Page 45 of An Army at Dawn


  This analysis was greeted with the politesse reserved for an idiot savant or a tiresome house pet. Eisenhower looked thoughtful and said nothing. Truscott glowered and said nothing. A French officer who had joined the conference broke the silence: “Now that General Eisenhower is here and the Americans are in force, the situation will be restored.” But even he seemed unconvinced.

  The conference ended with salutes and farewells. Robinett mounted his jeep for the frigid drive north to CCB’s bivouac in Maktar. Eisenhower promised to take up the issues he had raised—tomorrow. “The yielding of ground,” Robinett later observed, “even worthless, untenable ground, involved too much loss of face.” Eisenhower and Truscott climbed back into the Cadillac, this time with Ward wedged between them, for the thirty-mile drive east to Sidi bou Zid. It was eleven P.M.

  Another cactus patch, another command post, another briefing. In a cramped personnel carrier roofed with a tarpaulin, McQuillin offered a brief summary of the latest intelligence. No changes had been observed in German positions around Faïd Pass; the enemy had “not been very active.” Colonel Hains, commander of the 1st Armored Regiment, followed with a more detailed sketch of CCA’s dispositions. Hains pointed out that the 1,700 men around Djebel Ksaira were especially vulnerable. A few portents could be divined, Hains added. For example, small scouting parties south of Faïd Pass had been attacked by German aircraft, suggesting that the enemy was hiding something. A French farmer reported that Axis pickets had prevented Arab field hands living across the Eastern Dorsal from traveling west to work.

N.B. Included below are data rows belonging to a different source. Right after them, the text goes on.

(** * Quantum atomic model viewer: orbital sampling and scene composition

    A shallow embedding of [src/main.js] (the viewer) and theorems about it.

    Conventions of the embedding.
    - JavaScript numbers that only ever hold integers (atomic numbers,
      quantum numbers, electron counts, loop counters) are [Z].
    - JavaScript numbers that hold fractions are modelled by the real
      numbers [R]: [Math.exp], [Math.sin], [Math.cos], [Math.sqrt] are the
      real functions, rounding of binary64 (and of [Float32Array] stores) is
      not modelled.
    - [Math.random()] is a read from a stream of draws [nat -> R] at a
      position counter that the samplers thread through (a small state
      monad); every property quantifies over all streams with values in
      [0,1).
    - three.js ([THREE.Vector3]) is an external library: the few vector
      operations used are written out from its documented behaviour. *)

From Stdlib Require Import String.
From Stdlib Require Import ZArith List Bool Lia.
From Stdlib Require Import Reals Lra Psatz.
From Stdlib Require Import QArith Qreals Qround Qabs.
From Stdlib Require Import DecimalString.
From Stdlib Require Floats.PrimFloat.
Import ListNotations.

Set Implicit Arguments.
Set Warnings "-inexact-float".

(** Decimal literals of [R] are read as quotients of integers; [decimals]
    exposes the quotient for [ring] and [field]. *)
Ltac decimals :=
  unfold Q2R in *; cbn [QArith_base.Qnum QArith_base.Qden] in *.

(* ================================================================== *)
(** * Electron configuration (Aufbau filling) *)
(* ================================================================== *)

Module Aufbau.

Local Open Scope string_scope.
Local Open Scope Z_scope.

(** [SUBSHELL_LABELS = ['s','p','d','f']]; an index out of range gives
    [undefined], which a template literal prints as "undefined". *)
Definition SUBSHELL_LABELS : list string := ["s"; "p"; "d"; "f"].

Definition subshellLetter (l : Z) : string :=
  if l <? 0 then "undefined"
  else nth (Z.to_nat l) SUBSHELL_LABELS "undefined".

(** Decimal printing of an integer, as the template literal [`${s.n}`]. *)
Definition showZ (n : Z) : string :=
  NilZero.string_of_int (Z.to_int n).

(** An entry of [AUFBAU_ORDER]: [{ n, l, label, maxElectrons }]. *)
Record Subshell : Type := mkSubshell {
  n : Z;
  l : Z;
  label : string;
  maxElectrons : Z
}.

(** The [.map(s => ({...s, label, maxElectrons}))] applied to each pair. *)
Definition decorate (s : Z * Z) : Subshell :=
  {| n := fst s;
     l := snd s;
     label := showZ (fst s) ++ subshellLetter (snd s);
     maxElectrons := 2 * (2 * snd s + 1) |}.

Definition AUFBAU_PAIRS : list (Z * Z) :=
  [ (1, 0); (2, 0); (2, 1); (3, 0); (3, 1); (4, 0); (3, 2); (4, 1); (5, 0);
    (4, 2); (5, 1); (6, 0); (4, 3); (5, 2); (6, 1); (7, 0); (5, 3); (6, 2);
    (7, 1) ].

Definition AUFBAU_ORDER : list Subshell := map decorate AUFBAU_PAIRS.

(** An entry of a configuration: [{ ...sub, electrons: e }]. *)
Record Filled : Type := mkFilled {
  sub : Subshell;
  electrons : Z
}.

(** The body of [getElectronConfiguration]: the [for ... of] loop over the
    remaining subshells, with the two mutable locals [remaining] and
    [config] passed along; [break] returns the accumulated [config]. *)
Fixpoint fillLoop (subs : list Subshell) (remaining : Z)
    (config : list Filled) : list Filled :=
  match subs with
  | [] => config
  | s :: rest =>
      if remaining <=? 0 then config
      else
        let e := Z.min remaining (maxElectrons s) in
        fillLoop rest (remaining - e) (config ++ [mkFilled s e])
  end.

Definition getElectronConfiguration (Z0 : Z) : list Filled :=
  fillLoop AUFBAU_ORDER Z0 [].

(** Total of the assigned electrons of a configuration. *)
Definition totalElectrons (c : list Filled) : Z :=
  fold_right Z.add 0 (map electrons c).

Definition totalCapacity (subs : list Subshell) : Z :=
  fold_right Z.add 0 (map maxElectrons subs).

(** The capacity formula 2(2l+1) of a subshell with angular number [l]. *)
Definition capacity (l0 : Z) : Z := 2 * (2 * l0 + 1).

(** The labels of the Aufbau order as the specification lists them. *)
Definition AUFBAU_LABELS : list string :=
  [ "1s"; "2s"; "2p"; "3s"; "3p"; "4s"; "3d"; "4p"; "5s"; "4d"; "5p"; "6s";
    "4f"; "5d"; "6p"; "7s"; "5f"; "6d"; "7p" ].

(** The loop without accumulator, used to reason about [fillLoop]. *)
Fixpoint fill (subs : list Subshell) (remaining : Z) : list Filled :=
  match subs with
  | [] => []
  | s :: rest =>
      if remaining <=? 0 then []
      else
        let e := Z.min remaining (maxElectrons s) in
        mkFilled s e :: fill rest (remaining - e)
  end.

End Aufbau.

(* ================================================================== *)
(** * Heatmap colour ramp *)
(* ================================================================== *)

Module Heatmap.

Local Open Scope R_scope.

(** [THREE.Color(r, g, b)]. *)
Record Color : Type := mkColor { r : R; g : R; b : R }.

(** [densityToHeatmap(t)]: clamp, then four linear segments. *)
Definition densityToHeatmap (t : R) : Color :=
  let t := Rmax 0 (Rmin 1 t) in
  if Rlt_dec t 0.25 then
    let s := t / 0.25 in
    mkColor (0.15 + s * 0.55) (0.0 + s * 0.0) (0.3 + s * 0.4)
  else if Rlt_dec t 0.5 then
    let s := (t - 0.25) / 0.25 in
    mkColor (0.7 + s * 0.3) (0.0 + s * 0.45) (0.7 - s * 0.6)
  else if Rlt_dec t 0.75 then
    let s := (t - 0.5) / 0.25 in
    mkColor 1.0 (0.45 + s * 0.45) (0.1 - s * 0.05)
  else
    let s := (t - 0.75) / 0.25 in
    mkColor 1.0 (0.9 + s * 0.1) (0.05 + s * 0.95).

(** The ramp as the specification words it: five colour stops at
    0, 0.25, 0.5, 0.75 and 1, joined by straight lines. *)
Definition deepPurple : Color := mkColor 0.15 0 0.3.
Definition magenta : Color := mkColor 0.7 0 0.7.
Definition orange : Color := mkColor 1 0.45 0.1.
Definition yellow : Color := mkColor 1 0.9 0.05.
Definition white : Color := mkColor 1 1 1.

Allied pilots flying over the coastal plain earlier in the day had strafed a fleet of more than 300 enemy trucks—enough to carry an infantry regiment—but the trucks had been empty.

  Eisenhower had sensed enough unease among his commanders in the past twelve hours to feel perturbations himself. (“Ike would swap stars for divisions,” Ward scribbled in his diary.) But he limited his comments to the issue of minefields around American positions. Why had it taken so long to lay mines? Why were there so few? The Germans needed only two hours to prepare a new position against counterattack. Here it had taken more than two days. “Get your mine fields out first thing in the morning,” he snapped. Sidi bou Zid must be held.

  Otherwise he said nothing. The CCA war log noted that Eisenhower “listened to a description of our situation and dispositions without comment.”

  He stepped from the personnel carrier. The overcast sky had brightened, with clouds backlit by the moon. A few hundred yards to the northwest stood the vaguely biblical silhouettes of palm trees and squat, flat-roofed buildings in Sidi bou Zid. As Eisenhower listened, an infantry captain addressed his men: “We do not pray for victory, nor even for our individual safety. But we pray for help that none of us may let a comrade down—that each of us may do his duty to himself, his comrades, and his country, and so be worthy of our American heritage.” Eisenhower’s eyes welled with tears.

  Colonel Drake appeared, summoned by McQuillin from Djebel Ksaira to be decorated for his valor at Sened Station two weeks earlier. While waiting for the ceremony to begin, Drake asked McQuillin, “General, what will we do if the enemy attacks from the pass in the east?” McQuillin shushed him. “Don’t bring that up.” Now Drake stood at rigid attention as Eisenhower plucked a Silver Star from his pocket and pinned it to the colonel’s fatigue jacket. “Drake,” he said, “I think you’re going to go a long ways.” It was the most prescient remark he had made all day.

  At 1:30 on Sunday morning, Eisenhower took a brief stroll in the desert, mindful of the prickly pears. Even his zippered goop suit and heavy gloves could not repel the high desert cold. It would take the rest of the night to drop Ward at Sbeïtla and return to Speedy Valley, and another long day to reach Algiers. He had much to contemplate. Ten miles to the east, he could barely discern a serrated notch in the black ridgeline where Faïd Pass pierced the Eastern Dorsal. He climbed into the warm sedan and headed in the opposite direction.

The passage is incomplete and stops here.